Build the zk-SNARKs and generate their proving and verifying keys:

cd circuits
npm run buildBatchUpdateStateTreeSnark
npm run buildQuadVoteTallySnark

This should take no more than 5 minutes. We used to provide download links to working versions of the keys and compiiled circuit files, but now that we can use snarkjs to produce them very quickly, we no longer maintain them.

Note that if you change the circuits and recompile them, you should also update and recompile the verifier contracts in contracts/sol with their new versions, or the tests will fail:

cd contracts
npm run compileSol

Demo

You can use the MACI command-line interface to run a demo. See: https://github.com/appliedzkp/maci/tree/master/cli#demonstration

Local development

This repository is organised as Lerna submodules. Each submodule contains its own unit tests.

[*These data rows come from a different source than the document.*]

(* ===== verification/Task.v ===== *)
(** * Tasks and the scheduler ([proc/task.rs], [proc/scheduler.rs], [hw/pit.rs])

    The task table with its kernel stacks, the round-robin choice of the next
    task, the context switch, and the timer interrupt that drives it.  The
    registers the context switch saves are in [Cpu]; the stacks live in the
    machine's memory.  The addresses of the two assembly trampolines are
    parameters: the linker chooses them. *)

From S2P Require Import Prelude Mem Update Result Pmm Paging RamFs Ring Tty Types State.

(** ** Lookups of [proc/process.rs] *)

Definition current_task_slot : M Kernel Z := let* k := getM in retM (k_current k).

(** [current_thread_mut]: the slot stands for the reference. *)
Definition current_thread_mut : M Kernel (option (Z * Thread)) :=
  let* slot := current_task_slot in
  let* t := thread_at slot in
  retM ((fun t => (slot, t)) <$> t).

Definition current_thread : M Kernel (option Thread) :=
  let* t := current_thread_mut in retM (snd <$> t).

Definition current_process_mut : M Kernel (option (Z * Process)) :=
  let* t := current_thread in
  match t with
  | None => retM None
  | Some t =>
      let* p := process_at (th_group_slot t) in
      retM ((fun p => (th_group_slot t, p)) <$> p)
  end.

Definition current_process : M Kernel (option Process) :=
  let* p := current_process_mut in retM (snd <$> p).

Definition task_slot_reaped (slot : Z) : M Kernel unit :=
  let* t := thread_at slot in
  match t with
  | None => retM tt
  | Some t => if negb (th_group_slot t =? slot) then set_thread slot None else retM tt
  end.

(** ** Creating tasks *)

Definition SYSCALL_FRAME_SIZE : Z := 16 * 8.
Definition CONTEXT_SIZE : Z := 48.
Definition STACK_PAGES : Z := 4.

(** A store to kernel memory. *)
Definition poke64 (a v : Z) : M Kernel unit := on_mach (wr64 a v).

(** [(sp as *mut Context).write(Context { 0, .. })]. *)
Definition write_zero_context (sp : Z) : M Kernel unit :=
  forM (seqZ 0 6) (fun i => poke64 (sp + 8 * i) 0).

Definition alloc_framesM (n : Z) : M Machine Z := fun s =>
  match alloc_frames n (pmm s) (ram s) with
  | (a, (p, m)) => OOk a (set_ram m (set_pmm p s))
  end.

(** [tasks.iter_mut().position(|t| t.is_none())]. *)
Definition is_none {A} (o : option A) : bool := match o with None => true | Some _ => false end.
Definition free_task_slot (k : Kernel) : option Z := zposition is_none (k_tasks k).

Definition fetch_add_id : M Kernel Z :=
  let* k := getM in modifyM (fun k => k <| k_next_id := k_next_id k +w 1 |>) ;;; retM (k_next_id k).

Definition set_task (slot : Z) (t : option Task) : M Kernel unit :=
  let* k := getM in
  let* _ := unwrap (zget (k_tasks k) slot) in
  modifyM (fun k => k <| k_tasks := zset (k_tasks k) slot t |>).

(** The common end of the three task constructors. *)
Definition install_task (slot sp stack_base pml4 : Z) : M Kernel unit :=
  let* id := fetch_add_id in
  set_task slot (Some (mkTask sp stack_base Ready id true pml4)).

Definition add_task (entry : Z) : M Kernel bool :=
  let* k := getM in
  match free_task_slot k with
  | None => retM false
  | Some slot =>
      let* stack_phys := on_mach (alloc_framesM STACK_PAGES) in
      if stack_phys =? 0 then retM false
      else
        let stack_base := p2v stack_phys in
        let stack_top := stack_base +w STACK_PAGES *w PAGE_SIZE in
        let sp := stack_top -w 8 in
        poke64 sp entry ;;;
        let sp := sp -w CONTEXT_SIZE in
        write_zero_context sp ;;;
        let* k := getM in
        install_task slot sp stack_base (kernel_pml4 (k_mach k)) ;;;
        retM true
  end.

Definition current_pml4 : M Kernel Z :=
  let* k := getM in
  let* t := unwrap (zget (k_tasks k) (k_current k)) in
  retM (match t with Some t => tk_pml4 t | None => kernel_pml4 (k_mach k) end).

Definition init_main_task (stack_base : Z) : M Kernel unit :=
  let* k := getM in
  set_task 0 (Some (mkTask 0 stack_base Running 0 true (kernel_pml4 (k_mach k)))) ;;;
  modifyM (fun k => k <| k_current := 0 |>).

Definition spawn_user_task (user_task_trampoline entry stack_top pml4 : Z) : M Kernel (option Z) :=
  let* k := getM in
  match free_task_slot k with
  | None => retM None
  | Some slot =>
      let* stack_phys := on_mach (alloc_framesM STACK_PAGES) in
      if stack_phys =? 0 then retM None
      else
        let stack_base := p2v stack_phys in
        let kstack_top := stack_base +w STACK_PAGES *w PAGE_SIZE in
        let sp := kstack_top -w 8 in
        poke64 sp pml4 ;;;
        let sp := sp -w 8 in
        poke64 sp stack_top ;;;
        let sp := sp -w 8 in
        poke64 sp entry ;;;
        let sp := sp -w 8 in
        poke64 sp user_task_trampoline ;;;
        let sp := sp -w CONTEXT_SIZE in
        write_zero_context sp ;;;
        install_task slot sp stack_base pml4 ;;;
        retM (Some slot)
  end.

Definition spawn_forked_task (fork_return_trampoline syscall_frame pml4 : Z) : M Kernel (option Z) :=
  let* k := getM in
  match free_task_slot k with
  | None => retM None
  | Some slot =>
      let* stack_phys := on_mach (alloc_framesM STACK_PAGES) in
      if stack_phys =? 0 then retM None
      else
        let stack_base := p2v stack_phys in
        let kstack_top := stack_base +w STACK_PAGES *w PAGE_SIZE in
        let frame_start := kstack_top -w SYSCALL_FRAME_SIZE in
        on_mach (modifyM (fun s => set_ram (copy_within (ram s) syscall_frame frame_start SYSCALL_FRAME_SIZE) s)) ;;;
        poke64 (frame_start +w 88) 0 ;;;
        let sp := frame_start -w 8 in
        poke64 sp fork_return_trampoline ;;;
        let sp := sp -w CONTEXT_SIZE in
        write_zero_context sp ;;;
        install_task slot sp stack_base pml4 ;;;
        retM (Some slot)
  end.

(** The address of the saved frame of a forked task. *)
Definition task_frame_mut (slot : Z) : M Kernel (option Z) :=
  let* k := getM in
  retM (match zget (k_tasks k) slot with
        | Some (Some t) => Some (tk_rsp t +w CONTEXT_SIZE +w 8)
        | _ => None
        end).

Definition kill_task (slot : Z) : M Kernel unit :=
  let* k := getM in
  let* t := unwrap (zget (k_tasks k) slot) in
  match t with
  | Some t => set_task slot (Some (t <| tk_state := Dead |>))
  | None => retM tt
  end.

(** ** Choosing the next task *)

(** Where the context switch saves the stack pointer. *)
Inductive RspPtr := DeadRsp | TaskRsp (slot : Z).

Definition ready (k : Kernel) (i : Z) : bool :=
  match zget (k_tasks k) i with
  | Some (Some t) => bool_decide (tk_state t = Ready) && tk_rsp_valid t
  | _ => false
  end.

Definition next_idx (k : Kernel) : option Z :=
  List.find (ready k) ((fun i => (k_current k + i) mod MAX_TASKS) <$> seqZ 1 MAX_TASKS).

(** The outgoing task. *)
Definition retire_current (cur : Z) : M Kernel RspPtr :=
  let* k := getM in
  let* t := unwrap (zget (k_tasks k) cur) in
  match t with
  | None => retM DeadRsp
  | Some task =>
      let task := if bool_decide (tk_state task = Running) then task <| tk_state := Ready |> else task in
      if bool_decide (tk_state task = Dead) then
        task_slot_reaped cur ;;;
        set_task cur None ;;;
        retM DeadRsp
      else
        set_task cur (Some (task <| tk_rsp_valid := true |>)) ;;;
        retM (TaskRsp cur)
  end.

Definition next_task_switch : M Kernel (option (RspPtr * Z * Z * Z)) :=
  let* k := getM in
  match next_idx k with
  | None => retM None
  | Some next =>
      let* old_rsp_ptr := retire_current (k_current k) in
      let* k := getM in
      let* t := unwrap (mjoin (zget (k_tasks k) next)) in
      set_task next (Some (t <| tk_state := Running |>)) ;;;
      let next_stack_top := tk_stack_base t +w 4 *w PAGE_SIZE in
      modifyM (fun k => k <| k_current := next |> <| k_rsp0 := next_stack_top |>) ;;;
      let* th := thread_at next in
      let fs_base := match th with Some th => th_fs_base th | None => 0 end in
      retM (Some (old_rsp_ptr, tk_rsp t, tk_pml4 t, fs_base))
  end.

(** ** The context switch *)

Record Cpu := mkCpu {
  rsp : Z; rip : Z; rbx : Z; rbp : Z; r12 : Z; r13 : Z; r14 : Z; r15 : Z; fs_base : Z; iflag : bool;
}.

#[export] Instance eta_cpu : Eta Cpu := fun c =>
  mkCpu (rsp c) (rip c) (rbx c) (rbp c) (r12 c) (r13 c) (r14 c) (r15 c) (fs_base c) (iflag c).

Definition push64 (v : Z) (s : Cpu * Mem) : Cpu * Mem :=
  let sp := rsp (fst s) -w 8 in ((fst s) <| rsp := sp |>, write64 (snd s) sp v).

Definition pop64 (s : Cpu * Mem) : Z * (Cpu * Mem) :=
  (read64 (snd s) (rsp (fst s)), ((fst s) <| rsp := rsp (fst s) +w 8 |>, snd s)).

(** The pushes of [switch_to]. *)
Definition save_context (s : Cpu * Mem) : Cpu * Mem :=
  let c := fst s in
  push64 (r15 c) (push64 (r14 c) (push64 (r13 c) (push64 (r12 c) (push64 (rbx c) (push64 (rbp c) s))))).

(** The pops and the [ret] of [switch_to]. *)
Definition restore_context (s : Cpu * Mem) : Cpu * Mem :=
  let '(v15, s) := pop64 s in
  let '(v14, s) := pop64 s in
  let '(v13, s) := pop64 s in
  let '(v12, s) := pop64 s in
  let '(vbx, s) := pop64 s in
  let '(vbp, s) := pop64 s in
  let '(vip, s) := pop64 s in
  ((fst s) <| r15 := v15 |> <| r14 := v14 |> <| r13 := v13 |> <| r12 := v12 |> <| rbx := vbx |>
         <| rbp := vbp |> <| iflag := true |> <| rip := vip |>, snd s).

(** [mov [rdi], rsp]. *)
Definition store_rsp (old : RspPtr) (v : Z) (k : Kernel) : Kernel :=
  match old with
  | DeadRsp => k
  | TaskRsp i =>
      match zget (k_tasks k) i with
      | Some (Some t) => k <| k_tasks := zset (k_tasks k) i (Some (t <| tk_rsp := v |>)) |>
      | _ => k
      end
  end.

  • config: project-wide configuration files. Includes config files for both testing and production.
  • crypto: low-level cryptographic operations.
  • circuits: zk-SNARK circuits.
  • contracts: Solidity contracts and deployment code.
  • domainobjs: Classes which represent high-level domain objects particular to this project.
  • core: Business logic functions for message processing, vote tallying, and circuit input generation through MaciState, a state machine abstraction.
  • cli: A command-line interface with which one can deploy and interact with an instance of MACI.
  • integrationTests: Integration tests which use the command-line interface to perform end-to-end tests.

Testing

Unit tests

The following submodules contain unit tests: core, crypto, circuits, contracts, and domainobjs.

Except for the contracts submodule, run unit tests as such (the following example is for crypto):

cd crypto
npm run test

For contracts and integrationTests, run the tests one by one. This prevents incorrect nonce errors.

First, start a Ganache instance in a separate terminal:

cd contracts
npm run ganache

In another terminal, run any of the tests found in contracts/ts/__tests__/ via pattern matching, e.g.:

cd contracts
npx jest IncrementalMerkleTree

would run IncrementalMerkleTree.test.ts.

N.B. npx jest Tree would run that and IncrementalQuinTree.test.ts in parallel, causing incorrect nonce errors.

Alternatively you can run all unit tests as follows, but you should stop your Ganache instance first as this will start its own instance before running the tests:

cd contracts
./scripts/runTestsInCircleCi.sh

Or run all integration tests (this also starts its own Ganache instance):

cd integrationTests
./scripts/runTestsInCircleCi.sh

You can ignore the Ganache errors which this script emits as you should already have Ganache running in a separate terminal. Otherwise, you will have to exit Ganache using the kill command.